**Your task**
Show every line of the material that follows in which the word "exact" occurs.

**The input**
Lemma set_then_get_returns_value_witness :
  0 ≤ defaultTTL globalQueryCache ∧
  get "k" (set "k" (Some "v") (Some 1000) globalQueryCache)
    = (Some "v", set "k" (Some "v") (Some 1000) globalQueryCache).
Proof.
  split.
  - simpl. lia.
  - apply (set_then_get_returns_value globalQueryCache "k" (Some "v") (Some 1000)).
    simpl. lia.
Defined.

(** C4, as stated, fails when an earlier [set] left its timer behind: the
    sentinel written 200 seconds after a default-TTL [set] is deleted by
    that timer 100 seconds later, well within the TTL window. *)
Lemma sentinel_removed_by_earlier_timer :
  now (advance 100000 failedRefetch) - now failedRefetch = 100000 ∧
  defaultTTL failedRefetch = 300000 ∧
  cache failedRefetch !! "profile:42" = Some (mkEntry None 200000 (Some "offline")) ∧
  (get "profile:42" (advance 100000 failedRefetch)).1 = None ∧
  cache (get "profile:42" (advance 100000 failedRefetch)).2 !! "profile:42" = None ∧
  has "profile:42" (get "profile:42" (advance 100000 failedRefetch)).2 = false.
Proof. split_and!; reflexivity. Qed.

Lemma not_pending_globalQueryCache k : ¬ pending k globalQueryCache.
Proof. intros H. apply Exists_nil in H. exact H. Defined.

Lemma setError_then_get_witness :
  (get "k" (advance 300000 (setError "k" "offline" globalQueryCache))).1 = None ∧
  300000 ≤ defaultTTL globalQueryCache ∧
  ¬ timer_runs "k" (now globalQueryCache + 300000) globalQueryCache ∧
  cache (advance 300000 (setError "k" "offline" globalQueryCache)) !! "k"
    = Some (mkEntry None 0 (Some "offline")) ∧
  has "k" (advance 300000 (setError "k" "offline" globalQueryCache)) = true.
Proof.
  assert (Hd : 300000 ≤ defaultTTL globalQueryCache) by (simpl; lia).
  assert (Hno : ¬ timer_runs "k" (now globalQueryCache + 300000) globalQueryCache)
    by (intros H; apply Exists_nil in H; exact H).
  destruct (setError_then_get globalQueryCache "k" "offline" 300000) as [Hdata Hkeep].
  destruct (Hkeep Hd Hno) as (_ & Hlk & Hhas).
  split_and!; assumption.
Defined.

Lemma has_ignores_staleness_witness :
  cache (advance 300001 tenMinutePage) !! "k" = Some (mkEntry (Some "v") 0 None) ∧
  defaultTTL (advance 300001 tenMinutePage) < now (advance 300001 tenMinutePage) - 0 ∧
  has "k" (advance 300001 tenMinutePage) = true ∧
  (get "k" (advance 300001 tenMinutePage)).1 = None.
Proof.
  assert (Hlk : cache (advance 300001 tenMinutePage) !! "k"
                = Some (mkEntry (Some "v") 0 None)) by reflexivity.
  assert (Hage : defaultTTL (advance 300001 tenMinutePage)
                 < now (advance 300001 tenMinutePage) - 0) by (simpl; lia).
  destruct (has_ignores_staleness (advance 300001 tenMinutePage) "k") as [_ Hstale].
  destruct (Hstale _ Hlk Hage) as [Hhas Hget].
  split_and!; assumption.
Defined.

**Exercise output**
Proof. intros H. apply Exists_nil in H. exact H. Defined.
    by (intros H; apply Exists_nil in H; exact H).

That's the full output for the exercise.